La lecture du dictionnaire nous a montré combien ce terme, banal, qui prenait son origine dans plusieurs racines (latine et germanique), était porteur de significations diversifiées : de la fonction, biologique, de perception du monde extérieur à celle plus particulière qui procure du plaisir, à la connaissance, plus intellectuelle, bien qu'intuitive qui s'enrichit de la manière de comprendre et donc de la signification, pour aboutir enfin à la direction, plus spatiale et géométrique, d'une action. Pour notre propos, nous avons privilégié les deux dernières acceptions de ce concept — la signification et la direction --, même si nous n'avons pas manqué de pointer un éventuel lien entre les deux premières significations et les deux dernières, que nous pourrions peut-être trouver en interrogeant, sinon le plaisir du moins le désir chez l'être humain, qui pourrait apporter signification et direction.

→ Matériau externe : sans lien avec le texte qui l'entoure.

(** X13 on two magnet buttons. *)
Lemma resolve_links_magnets_only_witness :
  resolve_links 0
    [Sample.sized_button "magnet:?xt=1" "1.2 GB"; Sample.anchor "magnet:?xt=2"]
    [] [] Sample.item_world
  = (Done ([lit "magnet:?xt=1"; lit "magnet:?xt=2"], lit "1.2 GB"),
     Sample.item_world).
Proof.
  apply resolve_links_magnets_only; [|reflexivity].
  repeat constructor.
Defined.

(** X14: the loop over the variants keeps at most one link for each
    variant. *)
Theorem resolve_links_at_most_one_each
  (link_tags : list Tag) (w : World) (links : list str) (main_size : str)
  (w' : World) :
  resolve_links 0 link_tags [] [] w = (Done (links, main_size), w') ->
  (List.length links <= List.length link_tags)%nat.
Proof.
  intros H.
  destruct (resolve_links_in_order _ _ _ _ _ _ _ _ H) as (rs & Hrs & ->).
  cbn [app]. rewrite <- (resolved_length _ _ _ _ Hrs). apply kept_length.
Qed.

(** X14 on the sample item: two variants, two links. *)
Lemma resolve_links_at_most_one_each_witness :
  (List.length [lit "magnet:?xt=1"; lit "https://mobdisc.com/fdl/final"]
   <= List.length [Sample.sized_button "magnet:?xt=1" "1.2 GB";
                   Sample.anchor "/dwn/redirect"])%nat.
Proof.
  apply (resolve_links_at_most_one_each
           [Sample.sized_button "magnet:?xt=1" "1.2 GB";
            Sample.anchor "/dwn/redirect"]
           Sample.item_world
           [lit "magnet:?xt=1"; lit "https://mobdisc.com/fdl/final"]
           (lit "1.2 GB")
           (snd (resolve_links 0
                   [Sample.sized_button "magnet:?xt=1" "1.2 GB";
                    Sample.anchor "/dwn/redirect"] [] [] Sample.item_world))).
  run_sample.
Defined.

Lemma list_buttons_none items :
  Forall (fun item =>
            select_one item "a.game-versions__downloads-button" = Ok None)
    items ->
  list_buttons items = Ok [].
Proof.
  induction 1 as [|item items Hi _ IH]; [reflexivity|].
  cbn [list_buttons]. rewrite Hi, IH. reflexivity.
Qed.

(** X15: when the version list of a detail page is not empty, the
    standalone download buttons of the page are not looked at: if no entry
    of the list holds a button, the pipeline returns [None] right after the
    detail page, whatever buttons stand elsewhere on the page. *)
Theorem process_item_fully_list_without_buttons
  (item_name detail_url item_image : str) (w : World) (app_soup : Tag)
  (w1 : World) (item : Tag) (items : list Tag) :
  fetch_until_success detail_url detail_page_valid w
  = (Done (Some app_soup), w1) ->
  select app_soup ".game-versions__downloads-list li" = Ok (item :: items) ->
  Forall (fun item =>
            select_one item "a.game-versions__downloads-button" = Ok None)
    (item :: items) ->
  process_item_fully item_name detail_url item_image w = (Done None, w1).
Proof.
  intros Hf Hs Hall.
  unfold process_item_fully, try_except, process_item_body.
  rewrite (bind_step _ _ _ _ _ Hf).
  unfold collect_link_tags. rewrite Hs. cbn [res_bind truthy].
  rewrite (list_buttons_none _ Hall). reflexivity.
Qed.

(** X15 on a sample page: one list entry without button, one standalone
    magnet button. *)
Lemma process_item_fully_list_without_buttons_witness :
  process_item_fully (lit "Odd") (lit "/game/odd") [] Sample.odd_world
  = (Done None,
     snd (fetch_until_success (lit "/game/odd") detail_page_valid
            Sample.odd_world))
  /\ select Sample.listed_without_button "a.game-versions__downloads-button"
     = Ok [Sample.anchor "magnet:?xt=9"].
Proof.
  split; [|reflexivity].
  apply (process_item_fully_list_without_buttons (lit "Odd") (lit "/game/odd")
           [] Sample.odd_world Sample.listed_without_button
           (snd (fetch_until_success (lit "/game/odd") detail_page_valid
                   Sample.odd_world))
           Sample.empty_page []).
  - run_sample.
  - reflexivity.
  - repeat constructor.
Defined.

(** ** The search endpoint: its answer and its requests *)

Lemma target_of_search_url query page :
  target_of (search_url_of query page) = search_url_of query page.
Proof.
  unfold target_of, search_url_of. destruct (page =? 1)%Z; reflexivity.
Qed.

Simon NACHT, Guérir avec Freud, Paris, Payot, 1971, p. 12-13.
Julia KRISTEVA, Les nouvelles maladies de l'âme, Paris, Fayard, 1993, p. 16.
Julia KRISTEVA,Op. cit., p. 71.
Sylvie BOURSIER, Jean Marie LANGLOIS, L'orientation a-t-elle un sens ?, Paris, Entente, 1993, p. 27.
Antoine de La GARANDERIE, Défense et illustration de l’introspection, Paris, Centurion, 1989, p. 165.
Antoine de La GARANDERIE, Idem, p. 171.
Antoine de La GARANDERIE, La motivation, Paris, Centurion, 1991, pp. 126-127.